A diferencia del habla, que es una función natural, la escritura es artificial.  Un niño en contacto con hablantes de cualquier lengua la adquirirá sin darse cuenta.  Pero la escritura es un código creado por la civilización, a veces independientemente, como ocurrió con siglos de diferencia en Mesopotamia y Centroamérica.  Hay escrituras alfabéticas (la del español que es casi fonética, o la hebrea, solo de consonantes), las hay que representan sílabas (como el hiragana japonés) y otras en las que un carácter puede tener una parte semántica y otra fonética (como el chino).

Casi todas las culturas escritas tienen ciertas formas de uso cotidiano y otras cuidadas y que se consideran más bellas:  estas constituyen la caligrafía.  En Occidente, la letra recargada y llena de adornos se usa básicamente para documentos oficiales (y aun queda un eco en ciertos diplomas y títulos), pero en China es un arte practicado hasta nuestros días.

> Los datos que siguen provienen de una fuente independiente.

(* ===== verification/TrapProps.v ===== *)
(** * What the traps and the interrupts promise *)
From S2P Require Export CallProps Bits.

Section traps.
Context {m : Machine} {mok : MachineOk m}.
Implicit Types (s : kstate) (v : view).

(** The outcome of pass-up-or-die, by the support structure of the current process. *)
Definition pass_up_or_die s v (ix : fin 2) e s' : Prop :=
  exists u, fld p_supportStruct (pcbs s) (currentProcess s) = Some u /\
    if u =? NULL then terminated s v e s' else passed_up s v u ix e s'.

(** C25: pass-up-or-die stores the exception state in the slot of the support structure for the kind of
    exception and loads the context registered for it; without support structure it kills the
    process and its descendants and schedules. *)
Theorem passUpOrDie_spec s v ix :
  nucleus_inv s v -> currentProcess s <> NULL -> stops (passUpOrDie ix) s (pass_up_or_die s v ix).
Proof. apply passUpOrDie_ok. Qed.

(** C24: a SYSCALL advances the saved PC by one word; in user mode the cause is turned into a reserved
    instruction and passed up as a general exception, without looking at the number; in kernel
    mode a number out of 1 to 8 is passed up, the others run the call of that number, with the
    advanced exception state as the state of the caller. *)
Theorem systemTrapHandler_spec s v :
  nucleus_inv s v -> currentProcess s <> NULL ->
  if user_mode s then stops systemTrapHandler s (pass_up_or_die (user_entry s) v (except_ix GENERALEXCEPT))
  else if decide (SYS1_NUM <= syscall_number s <= SYS8_NUM)
  then systemTrapHandler s = dispatch_syscall (syscall_number s) (served_call s) /\
       nucleus_inv (served_call s) v /\
       saved_state (served_call s) (currentProcess s) =
         set_s_pc (u32 (s_pc (bios_state s) + WORDLEN)) (bios_state s)
  else stops systemTrapHandler s (pass_up_or_die (syscall_entry s) v (except_ix GENERALEXCEPT)).
Proof.
  intros N Hc. pose proof (syscall_entry_inv s v N) as N1. destruct (user_mode s) eqn:Hu.
  - apply (systemTrapHandler_user s v); [done..|]. apply passUpOrDie_ok; [|done]. by apply nucleus_states.
  - case_decide as Hn; [by apply systemTrapHandler_call|].
    apply (systemTrapHandler_range s v); [done..|]. by apply passUpOrDie_ok.
Qed.


(** C22: the end of a time slice stores the exception state of the current process, charges it and
    moves it to the end of the ready queue, then dispatches the first ready process; with no
    current process it panics. *)
Theorem PLTInterruptHandler_spec s v :
  nucleus_inv s v -> savedExceptionState s = BIOSDATAPAGE ->
  let c := currentProcess s in
  if c =? NULL then PLTInterruptHandler s = Stop Panic s
  else stops PLTInterruptHandler s (slice_ended s v).
Proof.
  intros N Hs c. destruct (Z.eqb_spec c NULL).
  - by apply PLTInterruptHandler_idle.
  - by apply PLTInterruptHandler_ok.
Qed.

(** C21: an interval timer interrupt moves every process waiting for the clock to the ready queue, in
    order, resets the clock semaphore to 0 and goes back to the interrupted process with the rest
    of its slice, or schedules when there is none; the loop over the waiters terminates. *)
Theorem intervalTimer_spec s v :
  nucleus_inv s v -> savedExceptionState s = BIOSDATAPAGE ->
  stops intervalTimerInterruptHandler s (clock_interrupt s v).
Proof. apply intervalTimerInterruptHandler_ok. Qed.

(** C20: a device interrupt serves one device of the highest-priority pending line: its semaphore is
    incremented, the first process waiting there becomes ready with the device status in v0 and
    leaves the soft-block count, and the interrupted process, or the scheduler, goes on. *)
Theorem nonTimer_spec s v :
  nucleus_inv s v -> savedExceptionState s = BIOSDATAPAGE ->
  stops nonTimerInterruptHandler s (device_interrupt s v).
Proof. apply nonTimerInterruptHandler_ok. Qed.
End traps.

(** C31: the chains of mask tests find the lowest bit: the line served is the lowest of the lines 3 to 7
    pending in the cause register (7 when none is), the device the lowest of the bits 0 to 7 of its
    bit map (7 when none is set), and the exception code is the five-bit field at bit 2. *)
Theorem masks_find_lowest_bit c b :
  interrupt_line c = first_bit (Z.shiftr c 8) [LINE3; LINE4; LINE5; LINE6; LINE7] LINE7 /\
  device_of_bitmap b = first_bit b (seqZ 0 8) DEVICE_7 /\
  exec_code c = (c / 4) mod 32.
Proof.
  split_and!; [| |apply exec_code_field].
  - unfold interrupt_line, LINE3, LINE4, LINE5, LINE6, LINE7, ALLOFF. rewrite !first_bit_cons, first_bit_nil, !Z.shiftr_spec by lia.
    change 0x800 with (2 ^ 11). change 0x1000 with (2 ^ 12). change 0x2000 with (2 ^ 13). change 0x4000 with (2 ^ 14).
    rewrite !land_bit, !negb_involutive by lia. by destruct (Z.testbit c (7 + 8)).
  - change (seqZ 0 8) with [0; 1; 2; 3; 4; 5; 6; 7]. rewrite !first_bit_cons, first_bit_nil.
    unfold device_of_bitmap, ALLOFF. change INTERRUPTS_BIT_CONST_DEVICE_0 with (2 ^ 0).
    change INTERRUPTS_BIT_CONST_DEVICE_1 with (2 ^ 1). change INTERRUPTS_BIT_CONST_DEVICE_2 with (2 ^ 2).
    change INTERRUPTS_BIT_CONST_DEVICE_3 with (2 ^ 3). change INTERRUPTS_BIT_CONST_DEVICE_4 with (2 ^ 4).
    change INTERRUPTS_BIT_CONST_DEVICE_5 with (2 ^ 5). change INTERRUPTS_BIT_CONST_DEVICE_6 with (2 ^ 6).
    rewrite !land_bit, !negb_involutive by lia. by destruct (Z.testbit b 7).
Qed.

(** ** The concrete machine *)
Lemma demo_three_saved : savedExceptionState demo_three = BIOSDATAPAGE.
Proof. vm_compute. reflexivity. Qed.

Lemma passUpOrDie_spec_witness : exists v, stops (passUpOrDie 1%fin) demo_blocked (pass_up_or_die demo_blocked v 1%fin).
Proof.
  destruct demo_blocked_inv as [v N]. exists v. exact (passUpOrDie_spec demo_blocked v 1%fin N demo_blocked_running).
Defined.

(** A kernel-mode SYS1 of the first process. *)
Lemma systemTrapHandler_spec_witness :
  systemTrapHandler demo_call2 = dispatch_syscall SYS1_NUM (served_call demo_call2).
Proof.
  destruct demo_two_inv as [v N].
  assert (nucleus_inv demo_call2 v) as N2 by (apply raise_inv; exact N).
  assert (currentProcess demo_call2 <> NULL) as Hc by (vm_compute; congruence).
  pose proof (systemTrapHandler_spec demo_call2 v N2 Hc) as H.
  replace (user_mode demo_call2) with false in H by (vm_compute; reflexivity).
  replace (syscall_number demo_call2) with SYS1_NUM in H by (vm_compute; reflexivity).
  exact (proj1 H).
Defined.

(** The end of a time slice. *)
Definition demo_slice (s : kstate) : kstate := raise_exception IP_LINE1_TIMER_BIT ALLOFF 0 0 0 0 s.
Definition demo_tick : kstate := final (exceptionHandler (demo_slice demo_three)).
Definition demo_tick2 : kstate := final (exceptionHandler (demo_slice demo_tick)).


Lemma PLTInterruptHandler_spec_witness : exists v, stops PLTInterruptHandler demo_three (slice_ended demo_three v).
Proof.
  destruct demo_three_inv as [v N]. exists v.
  pose proof (PLTInterruptHandler_spec demo_three v N demo_three_saved) as H. cbv zeta in H.
  replace (currentProcess demo_three =? NULL) with false in H by (vm_compute; reflexivity). exact H.
Defined.

Lemma intervalTimer_spec_witness : exists v,
  stops intervalTimerInterruptHandler demo_three (clock_interrupt demo_three v).
Proof.
  destruct demo_three_inv as [v N]. exists v. exact (intervalTimer_spec demo_three v N demo_three_saved).
Defined.

Lemma nonTimer_spec_witness : exists v,
  stops nonTimerInterruptHandler demo_three (device_interrupt demo_three v).
Proof.
  destruct demo_three_inv as [v N]. exists v. exact (nonTimer_spec demo_three v N demo_three_saved).
Defined.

Con la aparición del ciudadano moderno,  en el siglo XVIII,  se extendió la alfabetización en su doble vertiente:  lectura y escritura.  Saber escribir servía a la gente para llevar sus propios registros (gastos, cosechas, acontecimientos familiares…). Pero unas capacidades un poco más elaboradas, y una letra legible y uniforme, podían convertirse en un empleo:  escribientes, secretarios y oficios similares, desempeñados con pluma y tintero sobre un escritorio, que fueron la espina dorsal de la burocracia estatal y de las empresas antes de la difusión de la máquina de escribir, en el último cuarto del siglo XIX.

El dominio de la escritura permitió otra gran revolución:  la comunicación personal.  Las novelas del siglo XVIII están lenas de noticias y cartas amorosas que permitían a las almas apasionadas proyectar sus idilios en el tiempo y en el espacio.  Cuando al dominio generalizado de la escritura se añadió un sistema barato y fiable para su transporte, con el servicio estatal de correos (en vez de confiar la carta a un mensajero), la comunicación manuscrita estalló exponencialmente.  La ciudadanía no solo podía redactar por sí misma sus cuitas amorosas, sino que el buzón de correos permitía confiar anónimamente el mensaje a un sistema rápido y eficaz.  Con la llegada de las tarjetas postales, su uso se disparó; en las dos décadas anteriores a la Primera Guerra Mundial (1914-1918) circularon unos cinco mil millones.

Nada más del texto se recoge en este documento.